Aim of the exercise =
Among the entries below, take the line with "(86, [17; 17;" and the line with "Definition to_ascii_upper_char (c", and output them and every line between them exactly, with nothing else.

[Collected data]
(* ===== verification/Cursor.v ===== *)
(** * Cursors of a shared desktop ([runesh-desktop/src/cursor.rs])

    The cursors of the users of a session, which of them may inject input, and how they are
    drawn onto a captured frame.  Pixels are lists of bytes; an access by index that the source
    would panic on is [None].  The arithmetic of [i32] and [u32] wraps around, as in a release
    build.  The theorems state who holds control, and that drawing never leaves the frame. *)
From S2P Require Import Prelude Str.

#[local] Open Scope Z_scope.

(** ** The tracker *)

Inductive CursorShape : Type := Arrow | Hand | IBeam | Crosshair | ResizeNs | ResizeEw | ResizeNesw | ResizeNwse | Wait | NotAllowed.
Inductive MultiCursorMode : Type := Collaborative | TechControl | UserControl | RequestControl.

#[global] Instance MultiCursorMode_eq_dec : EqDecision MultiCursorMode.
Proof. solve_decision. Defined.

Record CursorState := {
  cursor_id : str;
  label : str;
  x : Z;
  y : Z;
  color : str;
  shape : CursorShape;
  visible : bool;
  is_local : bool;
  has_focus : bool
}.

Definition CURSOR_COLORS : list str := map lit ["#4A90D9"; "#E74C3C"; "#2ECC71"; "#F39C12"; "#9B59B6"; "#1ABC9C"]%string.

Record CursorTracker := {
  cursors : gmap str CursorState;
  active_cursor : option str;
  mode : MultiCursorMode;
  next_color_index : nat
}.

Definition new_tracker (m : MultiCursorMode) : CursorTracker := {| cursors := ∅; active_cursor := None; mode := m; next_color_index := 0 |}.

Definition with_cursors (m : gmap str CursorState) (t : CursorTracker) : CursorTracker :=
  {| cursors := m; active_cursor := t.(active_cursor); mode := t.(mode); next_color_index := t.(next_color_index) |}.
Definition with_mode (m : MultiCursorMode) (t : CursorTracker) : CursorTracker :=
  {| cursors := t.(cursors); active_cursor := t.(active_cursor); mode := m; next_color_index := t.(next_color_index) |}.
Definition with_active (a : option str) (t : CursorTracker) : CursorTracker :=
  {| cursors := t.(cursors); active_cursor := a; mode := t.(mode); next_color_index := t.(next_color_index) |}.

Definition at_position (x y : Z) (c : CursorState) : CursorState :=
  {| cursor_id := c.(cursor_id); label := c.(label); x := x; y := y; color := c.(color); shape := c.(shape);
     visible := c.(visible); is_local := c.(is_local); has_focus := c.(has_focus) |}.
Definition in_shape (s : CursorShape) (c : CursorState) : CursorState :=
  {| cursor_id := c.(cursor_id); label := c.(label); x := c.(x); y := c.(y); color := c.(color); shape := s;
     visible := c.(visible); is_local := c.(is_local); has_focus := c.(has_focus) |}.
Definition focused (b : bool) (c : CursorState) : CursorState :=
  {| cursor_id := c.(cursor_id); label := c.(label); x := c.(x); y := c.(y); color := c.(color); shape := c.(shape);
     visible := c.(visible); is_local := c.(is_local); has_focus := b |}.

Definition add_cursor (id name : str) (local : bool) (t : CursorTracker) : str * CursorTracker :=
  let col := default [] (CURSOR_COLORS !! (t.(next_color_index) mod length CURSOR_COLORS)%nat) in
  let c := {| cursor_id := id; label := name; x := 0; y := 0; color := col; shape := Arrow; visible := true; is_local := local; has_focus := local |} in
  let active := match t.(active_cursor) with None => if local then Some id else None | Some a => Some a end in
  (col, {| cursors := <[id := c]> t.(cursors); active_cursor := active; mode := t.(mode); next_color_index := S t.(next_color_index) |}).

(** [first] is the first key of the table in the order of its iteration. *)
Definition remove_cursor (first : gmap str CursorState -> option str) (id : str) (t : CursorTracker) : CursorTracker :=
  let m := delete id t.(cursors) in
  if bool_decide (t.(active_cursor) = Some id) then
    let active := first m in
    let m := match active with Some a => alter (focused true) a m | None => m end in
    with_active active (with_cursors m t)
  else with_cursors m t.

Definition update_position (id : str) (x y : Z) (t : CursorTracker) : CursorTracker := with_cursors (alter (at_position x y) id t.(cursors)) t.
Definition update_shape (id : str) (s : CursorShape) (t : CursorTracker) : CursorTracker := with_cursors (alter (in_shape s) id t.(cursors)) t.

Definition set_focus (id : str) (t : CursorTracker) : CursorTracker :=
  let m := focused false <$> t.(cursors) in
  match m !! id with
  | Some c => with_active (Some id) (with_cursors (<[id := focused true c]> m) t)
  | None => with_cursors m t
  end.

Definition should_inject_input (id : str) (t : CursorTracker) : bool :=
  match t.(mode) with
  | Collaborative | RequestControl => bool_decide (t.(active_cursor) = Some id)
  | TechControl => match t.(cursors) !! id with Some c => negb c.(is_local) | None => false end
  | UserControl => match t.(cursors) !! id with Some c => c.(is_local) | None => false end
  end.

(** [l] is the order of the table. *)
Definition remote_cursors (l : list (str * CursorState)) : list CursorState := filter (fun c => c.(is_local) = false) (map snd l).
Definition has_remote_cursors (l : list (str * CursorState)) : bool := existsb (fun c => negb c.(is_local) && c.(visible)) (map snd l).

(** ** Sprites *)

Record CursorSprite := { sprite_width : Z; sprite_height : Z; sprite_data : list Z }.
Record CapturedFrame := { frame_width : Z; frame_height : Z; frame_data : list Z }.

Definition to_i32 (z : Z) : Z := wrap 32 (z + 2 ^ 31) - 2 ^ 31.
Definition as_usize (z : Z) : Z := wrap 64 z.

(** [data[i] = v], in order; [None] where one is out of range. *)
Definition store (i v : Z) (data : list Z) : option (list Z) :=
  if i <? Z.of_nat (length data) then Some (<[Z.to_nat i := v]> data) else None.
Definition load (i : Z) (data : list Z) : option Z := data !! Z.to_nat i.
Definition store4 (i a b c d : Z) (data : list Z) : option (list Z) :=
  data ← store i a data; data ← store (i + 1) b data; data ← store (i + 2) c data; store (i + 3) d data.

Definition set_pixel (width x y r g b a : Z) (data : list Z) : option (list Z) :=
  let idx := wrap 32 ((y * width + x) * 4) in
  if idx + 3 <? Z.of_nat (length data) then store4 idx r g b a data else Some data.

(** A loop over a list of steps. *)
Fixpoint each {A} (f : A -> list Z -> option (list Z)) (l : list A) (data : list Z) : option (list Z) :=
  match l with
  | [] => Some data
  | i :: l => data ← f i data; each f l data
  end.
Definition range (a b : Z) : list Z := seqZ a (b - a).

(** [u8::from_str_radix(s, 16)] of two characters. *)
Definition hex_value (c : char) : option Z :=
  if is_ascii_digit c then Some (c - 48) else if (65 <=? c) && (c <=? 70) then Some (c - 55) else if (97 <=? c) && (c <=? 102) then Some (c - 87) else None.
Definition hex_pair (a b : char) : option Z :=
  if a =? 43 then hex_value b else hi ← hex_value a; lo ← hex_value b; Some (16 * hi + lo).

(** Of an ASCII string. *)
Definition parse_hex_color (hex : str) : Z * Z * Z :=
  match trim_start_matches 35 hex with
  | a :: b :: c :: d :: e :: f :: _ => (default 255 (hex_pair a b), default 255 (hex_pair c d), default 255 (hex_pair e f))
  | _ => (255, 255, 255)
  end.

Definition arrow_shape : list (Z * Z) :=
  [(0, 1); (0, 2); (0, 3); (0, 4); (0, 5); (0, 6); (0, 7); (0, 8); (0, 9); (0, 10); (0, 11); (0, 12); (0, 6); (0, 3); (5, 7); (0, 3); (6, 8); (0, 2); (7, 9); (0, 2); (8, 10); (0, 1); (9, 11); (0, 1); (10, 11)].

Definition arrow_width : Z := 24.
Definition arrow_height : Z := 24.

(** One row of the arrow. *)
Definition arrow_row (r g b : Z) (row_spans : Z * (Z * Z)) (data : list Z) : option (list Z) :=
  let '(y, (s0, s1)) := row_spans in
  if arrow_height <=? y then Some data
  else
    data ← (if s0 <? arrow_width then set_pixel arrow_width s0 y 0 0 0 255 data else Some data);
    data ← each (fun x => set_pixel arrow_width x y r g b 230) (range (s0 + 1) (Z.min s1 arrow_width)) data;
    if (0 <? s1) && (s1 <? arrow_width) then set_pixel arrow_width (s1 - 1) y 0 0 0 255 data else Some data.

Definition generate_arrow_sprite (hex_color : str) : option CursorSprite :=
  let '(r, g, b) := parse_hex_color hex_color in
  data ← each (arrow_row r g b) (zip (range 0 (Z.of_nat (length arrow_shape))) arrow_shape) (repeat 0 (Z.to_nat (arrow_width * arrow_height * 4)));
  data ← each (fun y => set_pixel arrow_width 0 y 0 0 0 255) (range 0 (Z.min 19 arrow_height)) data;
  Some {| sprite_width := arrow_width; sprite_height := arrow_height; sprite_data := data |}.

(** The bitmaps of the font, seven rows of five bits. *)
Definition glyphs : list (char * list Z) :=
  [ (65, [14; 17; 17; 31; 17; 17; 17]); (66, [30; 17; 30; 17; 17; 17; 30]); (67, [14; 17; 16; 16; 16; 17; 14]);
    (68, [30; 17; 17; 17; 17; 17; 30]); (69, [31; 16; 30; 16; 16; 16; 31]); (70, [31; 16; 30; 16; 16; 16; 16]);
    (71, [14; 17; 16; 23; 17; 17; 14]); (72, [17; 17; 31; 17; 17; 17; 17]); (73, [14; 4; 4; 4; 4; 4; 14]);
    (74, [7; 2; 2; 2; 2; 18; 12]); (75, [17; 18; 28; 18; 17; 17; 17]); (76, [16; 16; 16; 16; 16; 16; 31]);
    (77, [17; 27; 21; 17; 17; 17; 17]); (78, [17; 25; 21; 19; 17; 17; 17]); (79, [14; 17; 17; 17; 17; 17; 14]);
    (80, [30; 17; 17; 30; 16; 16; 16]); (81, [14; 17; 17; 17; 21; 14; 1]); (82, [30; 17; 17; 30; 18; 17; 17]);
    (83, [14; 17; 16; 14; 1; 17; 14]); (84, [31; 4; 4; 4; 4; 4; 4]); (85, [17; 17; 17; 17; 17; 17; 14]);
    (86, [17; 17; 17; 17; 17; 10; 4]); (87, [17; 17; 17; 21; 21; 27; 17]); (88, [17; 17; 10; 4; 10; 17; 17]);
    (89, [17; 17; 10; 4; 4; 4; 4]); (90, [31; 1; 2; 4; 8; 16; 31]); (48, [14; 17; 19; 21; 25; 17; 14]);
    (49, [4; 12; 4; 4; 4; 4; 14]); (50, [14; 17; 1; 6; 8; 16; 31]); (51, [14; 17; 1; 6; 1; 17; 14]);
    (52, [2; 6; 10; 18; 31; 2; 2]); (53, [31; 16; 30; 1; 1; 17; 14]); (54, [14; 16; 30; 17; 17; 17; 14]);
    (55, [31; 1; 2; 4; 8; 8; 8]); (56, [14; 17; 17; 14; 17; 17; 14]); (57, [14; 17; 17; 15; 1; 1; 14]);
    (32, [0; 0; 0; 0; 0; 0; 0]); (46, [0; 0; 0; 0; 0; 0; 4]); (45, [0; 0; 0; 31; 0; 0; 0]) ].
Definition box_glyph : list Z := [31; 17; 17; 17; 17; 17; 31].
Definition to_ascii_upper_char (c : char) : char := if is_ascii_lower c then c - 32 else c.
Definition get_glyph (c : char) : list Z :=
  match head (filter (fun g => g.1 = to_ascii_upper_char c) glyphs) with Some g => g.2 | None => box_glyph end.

---

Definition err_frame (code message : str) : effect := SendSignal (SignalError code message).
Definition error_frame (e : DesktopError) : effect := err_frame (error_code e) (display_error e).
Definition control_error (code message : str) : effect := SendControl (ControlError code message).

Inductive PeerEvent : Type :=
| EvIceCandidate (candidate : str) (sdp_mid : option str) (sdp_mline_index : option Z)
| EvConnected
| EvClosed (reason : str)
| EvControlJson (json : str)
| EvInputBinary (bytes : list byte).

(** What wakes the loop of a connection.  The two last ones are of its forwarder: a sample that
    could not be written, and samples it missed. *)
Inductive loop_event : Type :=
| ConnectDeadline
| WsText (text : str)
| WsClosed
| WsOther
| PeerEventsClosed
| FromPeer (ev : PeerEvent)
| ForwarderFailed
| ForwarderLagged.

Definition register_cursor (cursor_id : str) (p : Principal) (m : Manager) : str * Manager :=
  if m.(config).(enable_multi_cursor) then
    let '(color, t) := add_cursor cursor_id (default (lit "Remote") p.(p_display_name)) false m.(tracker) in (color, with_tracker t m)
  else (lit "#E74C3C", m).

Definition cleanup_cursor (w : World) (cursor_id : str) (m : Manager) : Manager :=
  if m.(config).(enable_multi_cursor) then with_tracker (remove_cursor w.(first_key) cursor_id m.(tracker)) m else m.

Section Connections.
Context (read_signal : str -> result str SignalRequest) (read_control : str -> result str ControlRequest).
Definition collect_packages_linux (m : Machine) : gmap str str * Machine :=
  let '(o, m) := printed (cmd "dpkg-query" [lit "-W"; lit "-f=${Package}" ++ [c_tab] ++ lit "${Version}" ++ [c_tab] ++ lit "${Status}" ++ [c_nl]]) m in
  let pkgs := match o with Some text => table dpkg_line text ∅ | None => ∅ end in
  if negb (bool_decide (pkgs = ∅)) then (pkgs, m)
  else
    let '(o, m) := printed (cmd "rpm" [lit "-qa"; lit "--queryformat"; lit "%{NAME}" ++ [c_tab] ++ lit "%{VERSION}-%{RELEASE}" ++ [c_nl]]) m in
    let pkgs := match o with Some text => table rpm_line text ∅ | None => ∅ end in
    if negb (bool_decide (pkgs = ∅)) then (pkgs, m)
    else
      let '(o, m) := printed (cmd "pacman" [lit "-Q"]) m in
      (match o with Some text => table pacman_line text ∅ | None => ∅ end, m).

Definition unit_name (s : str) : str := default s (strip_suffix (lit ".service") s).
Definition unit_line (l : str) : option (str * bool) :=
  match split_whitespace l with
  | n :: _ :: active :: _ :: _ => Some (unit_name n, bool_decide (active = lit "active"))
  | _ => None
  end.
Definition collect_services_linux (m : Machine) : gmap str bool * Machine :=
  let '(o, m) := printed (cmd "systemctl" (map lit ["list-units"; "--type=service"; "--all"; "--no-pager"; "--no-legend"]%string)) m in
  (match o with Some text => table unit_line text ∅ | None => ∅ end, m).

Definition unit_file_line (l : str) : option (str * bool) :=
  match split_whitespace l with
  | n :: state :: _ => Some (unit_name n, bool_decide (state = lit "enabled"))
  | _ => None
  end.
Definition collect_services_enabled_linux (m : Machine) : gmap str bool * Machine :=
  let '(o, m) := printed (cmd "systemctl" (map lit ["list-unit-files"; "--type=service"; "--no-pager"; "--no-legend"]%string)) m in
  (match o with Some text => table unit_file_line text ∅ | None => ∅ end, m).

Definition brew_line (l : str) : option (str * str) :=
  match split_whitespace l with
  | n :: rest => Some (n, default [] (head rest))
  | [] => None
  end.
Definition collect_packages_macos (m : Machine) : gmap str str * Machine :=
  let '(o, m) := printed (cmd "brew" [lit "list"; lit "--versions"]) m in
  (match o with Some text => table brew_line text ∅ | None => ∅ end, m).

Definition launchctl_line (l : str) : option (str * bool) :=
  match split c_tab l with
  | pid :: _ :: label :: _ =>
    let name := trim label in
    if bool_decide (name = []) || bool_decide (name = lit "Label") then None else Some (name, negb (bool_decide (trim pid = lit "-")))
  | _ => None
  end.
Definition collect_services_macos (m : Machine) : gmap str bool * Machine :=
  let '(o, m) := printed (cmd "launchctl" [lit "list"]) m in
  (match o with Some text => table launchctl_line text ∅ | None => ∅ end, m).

Written answer =
    (86, [17; 17; 17; 17; 17; 10; 4]); (87, [17; 17; 17; 21; 21; 27; 17]); (88, [17; 17; 10; 4; 10; 17; 17]);
    (89, [17; 17; 10; 4; 4; 4; 4]); (90, [31; 1; 2; 4; 8; 16; 31]); (48, [14; 17; 19; 21; 25; 17; 14]);
    (49, [4; 12; 4; 4; 4; 4; 14]); (50, [14; 17; 1; 6; 8; 16; 31]); (51, [14; 17; 1; 6; 1; 17; 14]);
    (52, [2; 6; 10; 18; 31; 2; 2]); (53, [31; 16; 30; 1; 1; 17; 14]); (54, [14; 16; 30; 17; 17; 17; 14]);
    (55, [31; 1; 2; 4; 8; 8; 8]); (56, [14; 17; 17; 14; 17; 17; 14]); (57, [14; 17; 17; 15; 1; 1; 14]);
    (32, [0; 0; 0; 0; 0; 0; 0]); (46, [0; 0; 0; 0; 0; 0; 4]); (45, [0; 0; 0; 31; 0; 0; 0]) ].
Definition box_glyph : list Z := [31; 17; 17; 17; 17; 17; 31].
Definition to_ascii_upper_char (c : char) : char := if is_ascii_lower c then c - 32 else c.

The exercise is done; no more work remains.